BEGIN
(** X12: on a model whose output is affine, [x |-> H x + c], a [correct]
    with active entries is the update step of the Kalman filter on the
    active rows: with [Py = Ha Px Ha^T + Ra] and [K = Px Ha^T Py^-1], the
    new mean is [x + K (ya - Ha x - ca)] and the new covariance
    [Px - K Py K^T]. *)
Theorem correct_linear (H : 'M[R]_(ny, nx)) (c : 'rV[R]_ny)
    (work w' : work_t) (y : masked_array ny) r :
  svd_contract svd -> 0 < nx%:R + kappa corr_ut ->
  symmetric (kw_Px work) -> psd (kw_Px work) -> symmetric (m_R model) ->
  (forall X : 'M[R]_(nsigma corr_ut, nx),
     m_h model (kw_k work) X = affine_map H c X) ->
  ma_mask y != setT ->
  correct svd model work y = Ok (w', r) ->
  let sel := active_index (~: ma_mask y) in
  let Ha := rowsub sel H in
  let Py := Ha *m kw_Px work *m Ha^T + mxsub sel sel (m_R model) in
  let K := kw_Px work *m Ha^T *m invmx Py in
  [/\ Py \in unitmx,
      r = (kw_x work +
             (colsub sel (ma_data y) - (kw_x work *m Ha^T + colsub sel c)) *m
             K^T,
           kw_Px work - K *m Py *m K^T) &
      kw_x w' = r.1 /\ kw_Px w' = r.2].
Proof.
move=> svdP pos sP pP sR eh my ec sel Ha Py K.
have er := correct_returns_state ec.
have [utw [h [Ph [Pxh [PyC [PyCI [et ex ech ei ew]]]]]]] := correctE my ec.
have ef (X : 'M[R]_(nsigma corr_ut, nx)) :
    colsub sel (m_h model (kw_k work) X) = affine_map Ha (colsub sel c) X.
  by rewrite eh colsub_affine.
have [[eh' ePh] ex'] := transform_affine_inv
  (work := Work (nq := nq) corr_ut (kw_x work) (kw_Px work)) svdP pos sP pP
  ef et.
move: ex; rewrite ex' => -[ePxh].
move: ech ew; rewrite ePh -/Py -ePxh /= eh' => ech ew.
have sPy : symmetric Py.
  apply: symmetricD; last exact: mxsub_sym.
  exact: symmetric_congr.
have SS := cholesky_correct sPy ech.
have PyIPy : PyCI *m PyCI^T *m Py = 1%:M.
  rewrite -SS mulmxA -[_ *m PyC^T]mulmxA -trmx_mul.
  by rewrite (mulmx1C (inv_correct ei)) trmx1 mulmx1 (inv_correct ei).
have [uPy eI] := left_inverse PyIPy.
by rewrite er ew /= eI; split.
Qed.

Lemma qform_delta (n : nat) (A : 'M[R]_n) (i : 'I_n) :
  qform A (delta_mx 0 i) = A i i.
Proof.
rewrite /qform -rowE mxE (bigD1 i) //= !mxE !eqxx mulr1 big1 ?addr0 //.
by move=> j /negbTE ji; rewrite !mxE ji andbF mulr0.
Qed.

(** X13: a correction never increases the uncertainty: with
    [kappa >= 0] and a positive semi-definite [R], the covariance after
    [correct] is below the one before in every direction, and so is its
    trace. *)
Theorem correct_contracts (work w' : work_t) (y : masked_array ny) r :
  0 <= kappa corr_ut -> nx%:R + kappa corr_ut != 0 -> psd (m_R model) ->
  correct svd model work y = Ok (w', r) ->
  (forall v, qform (kw_Px w') v <= qform (kw_Px work) v) /\
  \tr (kw_Px w') <= \tr (kw_Px work).
Proof.
move=> k0 nk0 pR ec.
have le v : qform (kw_Px w') v <= qform (kw_Px work) v.
  have [my|my] := eqVneq (ma_mask y) setT.
    by move: ec; rewrite /correct my eqxx => -[<- _].
  have [utw [h [Ph [Pxh [PyC [PyCI [et ex ech ei ->]]]]]]] := correctE my ec.
  rewrite /= qformB lerBlDr lerDl qform_congr.
  have [_ _ _ pPh] := transform_cov_psd nk0 et.
  exact/psdD/mxsub_psd/pR/pPh.
split=> //; rewrite /mxtrace; apply: ler_sum => i _.
by rewrite -!qform_delta.
Qed.

(** X14: the values stored under the mask do not matter: two measurement
    vectors with the same mask and the same active entries give the same
    [correct]. *)
Theorem correct_masked_values (work : work_t) (y1 y2 : masked_array ny) :
  ma_mask y1 = ma_mask y2 ->
  (forall j, j \notin ma_mask y1 -> ma_data y1 0 j = ma_data y2 0 j) ->
  correct svd model work y1 = correct svd model work y2.
Proof.
case: y1 y2 => d1 m1 [d2 m2] /= em; case: m2 / em => ed.
rewrite /correct /=.
have -> : colsub (active_index (~: m1)) d1 = colsub (active_index (~: m1)) d2.
  apply/rowP => j; rewrite !mxE; apply: ed.
  by have := enum_valP j; rewrite inE.
by [].
Qed.

(** X15: with [kappa >= 0] and a symmetric positive-definite [R], the
    factorisation and the inversion of the innovation covariance cannot
    fail: a [correct] with active entries returns when the unscented
    transform of the output function does, and raises what it raises. *)
Theorem correct_defined (work : work_t) (y : masked_array ny) :
  0 <= kappa corr_ut -> nx%:R + kappa corr_ut != 0 ->
  symmetric (m_R model) -> posdef (m_R model) -> ma_mask y != setT ->
  let sel := active_index (~: ma_mask y) in
  let utr := transform svd corr_ut
               (Work (nq := nq) corr_ut (kw_x work) (kw_Px work))
               (fun X => colsub sel (m_h model (kw_k work) X)) in
  (succeeds utr -> succeeds (correct svd model work y)) /\
  (forall e, utr = Raise e -> correct svd model work y = Raise e).
Proof.
move=> k0 nk0 sR pR /negbTE my sel utr.
split=> [[[utw [h Ph]] et]|e et]; last by rewrite /correct my /= -/sel -/utr et.
have [w1 [Sm e1]] := transform_inv et.
have [sPh _ _ /(_ k0) pPh] := transform_cov_psd nk0 et.
rewrite /correct my /= -/sel -/utr et /=.
have -> : crosscov corr_ut utw =
    Ok (weighted_outer (deviations corr_ut Sm)
          (colsub sel (m_h model (kw_k work)
             (deviations corr_ut Sm + rows _ (kw_x work))) -
           rows _ (weights corr_ut *m colsub sel (m_h model (kw_k work)
             (deviations corr_ut Sm + rows _ (kw_x work)))))
          (weights corr_ut)).
  by move: et; rewrite /utr (transform_state _ e1) => -[<- _ _].
rewrite /= /decompose.
set Rm := mxsub _ _ _.
have sPy : symmetric (Ph + Rm) by apply/symmetricD/mxsub_sym/sR.
have pPy : posdef (Ph + Rm).
  apply: posdefDl => //.
  by apply: mxsub_posdef => //; apply: enum_val_inj.
have [PyC ec] := cholesky_succeeds sPy pPy.
by rewrite ec /= /inv (cholesky_unit ec) /=; eexists.
Qed.

(** X16: with a Cholesky transform the filter steps need a
    positive-definite covariance: on a symmetric [Px] that is not positive
    definite, [predict] and a [correct] with active entries raise
    [LinAlgError]. *)
Theorem kalman_cholesky_raises (work : work_t) (y : masked_array ny) :
  symmetric (kw_Px work) -> ~ posdef (kw_Px work) ->
  (ut_class_of pred_ut = CholeskyUnscentedTransform ->
   0 < nx%:R + kappa pred_ut ->
   predict svd model work = Raise LinAlgError) /\
  (ut_class_of corr_ut = CholeskyUnscentedTransform ->
   0 < nx%:R + kappa corr_ut -> ma_mask y != setT ->
   correct svd model work y = Raise LinAlgError).
Proof.
move=> sP npP; split=> [cls pos|cls pos /negbTE my].
  have e := cholesky_sqrt_raises svd (self := pred_ut)
    (work := Work (nq := nq) (no := nx) pred_ut (kw_x work) (kw_Px work))
    cls pos sP npP.
  by rewrite /predict /transform /sigma_points e.
have e := cholesky_sqrt_raises svd (self := corr_ut)
  (work := Work (nq := nq) (no := #|~: ma_mask y|) corr_ut (kw_x work)
             (kw_Px work)) cls pos sP npP.
by rewrite /correct my /= /transform /sigma_points e.
Qed.

End LinearModel.

(** *** The filter driver, one measurement at a time *)

Section FilterOnline.
Variables (W Y X P : Type).
Variable correct : W -> Y -> result (W * (X * P)).
Variable predict : W -> result (W * (X * P)).

Lemma filter_loop_rcons (N : nat) (ys : seq Y) (y : Y) k w xs Ps :
  (k + size ys = N)%N -> ~~ nilp ys ->
  filter_loop correct predict N.+1 (rcons ys y) k w xs Ps =
  bind (filter_loop correct predict N ys k w xs Ps)
    (filter_step correct predict y).
Proof.
elim: ys k w xs Ps => [//|y0 ys IH] k w xs Ps kN _ /=.
case ec: (correct w y0) => [[w1 [x0 P0]]|] //=.
have kN' : (k < N)%N by rewrite -kN addnS ltnS leq_addr.
rewrite subSS subn0 kN'.
case: ys IH kN => [|y1 ys] IH kN /=.
  have eN : N = k.+1 by rewrite -kN /= addn1.
  rewrite eN !subn1 /= !ltnn /= /filter_step /=.
  by case: (predict w1) => [[w2 r2]|].
have -> : (k < N - 1)%N by rewrite -kN !addnS subn1 /= ltnS leq_addr.
case: (predict w1) => [[w2 r2]|] //=.
by apply: IH => //; rewrite addSnnS.
Qed.

(** X17: [filter] can be run one measurement at a time: on an empty
    sequence it returns empty trajectories and the work object untouched,
    on one measurement it corrects once, and on a sequence extended by one
    measurement it does what it does on the sequence, then [predict], then
    [correct] on the new measurement, appending its result; an exception of
    any call ends the run with that exception. *)
Theorem filter_rcons (work : W) :
  [/\ kf_filter correct predict work [::] = Ok (work, ([::], [::])),
      forall y,
        kf_filter correct predict work [:: y] =
        (let! (w, (xk, Pxk)) := correct work y in Ok (w, ([:: xk], [:: Pxk]))) &
      forall ys y, ~~ nilp ys ->
        kf_filter correct predict work (rcons ys y) =
        bind (kf_filter correct predict work ys)
          (filter_step correct predict y)].
Proof.
split=> [|y|ys y ys0]; first by [].
  rewrite /kf_filter /=.
  by case: (correct work y) => [[w [xk Pxk]]|].
by rewrite /kf_filter size_rcons; apply: filter_loop_rcons.
Qed.

End FilterOnline.

(** *** Derivatives of the prediction *)

Section PredictionDerivatives.
Variable svd : forall n : nat, 'M[R]_n -> result ('M[R]_n * 'rV[R]_n * 'M[R]_n).
Variables nq nx ny : nat.
Variable model : Model nq nx ny.
Variable dmodel : ModelDerivatives nq nx.
Variables pred_ut corr_ut : UnscentedTransform nx.

Notation work_t := (DTKalmanFilterWork nq ny pred_ut corr_ut).

Lemma succ_pred_int (k : nat) : (k.+1)%:Z - 1 = k%:Z.
Proof. by rewrite intS addrC addKr. Qed.

(** X18: after [predict] on an affine transition [x |-> A x + b] with a
    Cholesky transform, [prediction_diff] evaluates the model derivatives
    at the time index and the mean that [predict] started from, keeps the
    old derivatives as [prev_dx_dq] and [prev_dPx_dq], and adds to them
    the derivatives of the prediction: [dx_dq] becomes
    [dx_dq + (dx_dq A^T + g)] and [dPx_dq] becomes
    [dPx_dq + (A dPx_dq A^T + DQ_Dq)]. *)
Theorem prediction_diff_linear (A : 'M[R]_nx) (b : 'rV[R]_nx)
    (g : {ffun 'I_nq -> 'rV[R]_nx}) (work w' : work_t) r
    (dx_dq : {ffun 'I_nq -> 'rV[R]_nx}) (dPx_dq : {ffun 'I_nq -> 'M[R]_nx}) :
  ut_class_of pred_ut = CholeskyUnscentedTransform -> (0 < nx)%N ->
  nx%:R + kappa pred_ut != 0 ->
  (forall X : 'M[R]_(nsigma pred_ut, nx),
     m_f model (kw_k work) X = affine_map A b X) ->
  (forall X : 'M[R]_(nsigma pred_ut, nx),
     m_df_dq dmodel (kw_k work)%:Z X = [ffun a => rows _ (g a)]) ->
  (forall X : 'M[R]_(nsigma pred_ut, nx),
     m_df_dx dmodel (kw_k work)%:Z X = [ffun=> A^T]) ->
  kw_dx_dq work = Some dx_dq -> kw_dPx_dq work = Some dPx_dq ->
  (forall a, symmetric (dPx_dq a)) ->
  predict svd model work = Ok (w', r) ->
  exists pdw d1 d2,
    [/\ prediction_diff dmodel w' = Ok pdw,
        kw_dx_dq (pd_work pdw) = Some d1 /\
        kw_dPx_dq (pd_work pdw) = Some d2,
        prev_dx_dq pdw = Some dx_dq /\ prev_dPx_dq pdw = Some dPx_dq,
        forall a, d1 a = dx_dq a + (dx_dq a *m A^T + g a) &
        forall a,
          d2 a = dPx_dq a +
                 (A *m dPx_dq a *m A^T +
                  (m_dQ_dq dmodel (kw_k work)%:Z (kw_x work) a +
                   \sum_j dx_dq a 0 j *:
                          m_dQ_dx dmodel (kw_k work)%:Z (kw_x work) j))].
Proof.
move=> cls n0 nk0 ef edq edx edx_dq edPx_dq sdP; rewrite /predict.
case et: (transform _ _ _ _) => [[utw [f Pf]]|] //= [<- _].
have ok : gradient_data_ok
    (ut_chol (Work (nq := nq) (no := nx) pred_ut (kw_x work) (kw_Px work))).
  by left.
have [Sm [dS [w4 [do_dq [dPo_dq [e e1 e2 _ _]]]]]] :=
  transform_diff_affineE cls n0 nk0 dx_dq ef edq edx ok sdP et.
rewrite /prediction_diff /= succ_pred_int edx_dq edPx_dq /= e /=.
do 3!eexists; split; [reflexivity | by split | by split | |] => a.
  by rewrite ffunE e1.
by rewrite !ffunE e2.
Qed.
END
◆ Instructions to follow ◆
Begin with the line above that has "have [w1 [Sm e1]] := transform_inv et." and continue through the line that has "0 < nx%:R + kappa pred_ut ->", setting each one down exactly. Stop there.

◆ Worked solution ◆
have [w1 [Sm e1]] := transform_inv et.
have [sPh _ _ /(_ k0) pPh] := transform_cov_psd nk0 et.
rewrite /correct my /= -/sel -/utr et /=.
have -> : crosscov corr_ut utw =
    Ok (weighted_outer (deviations corr_ut Sm)
          (colsub sel (m_h model (kw_k work)
             (deviations corr_ut Sm + rows _ (kw_x work))) -
           rows _ (weights corr_ut *m colsub sel (m_h model (kw_k work)
             (deviations corr_ut Sm + rows _ (kw_x work)))))
          (weights corr_ut)).
  by move: et; rewrite /utr (transform_state _ e1) => -[<- _ _].
rewrite /= /decompose.
set Rm := mxsub _ _ _.
have sPy : symmetric (Ph + Rm) by apply/symmetricD/mxsub_sym/sR.
have pPy : posdef (Ph + Rm).
  apply: posdefDl => //.
  by apply: mxsub_posdef => //; apply: enum_val_inj.
have [PyC ec] := cholesky_succeeds sPy pPy.
by rewrite ec /= /inv (cholesky_unit ec) /=; eexists.
Qed.

(** X16: with a Cholesky transform the filter steps need a
    positive-definite covariance: on a symmetric [Px] that is not positive
    definite, [predict] and a [correct] with active entries raise
    [LinAlgError]. *)
Theorem kalman_cholesky_raises (work : work_t) (y : masked_array ny) :
  symmetric (kw_Px work) -> ~ posdef (kw_Px work) ->
  (ut_class_of pred_ut = CholeskyUnscentedTransform ->
   0 < nx%:R + kappa pred_ut ->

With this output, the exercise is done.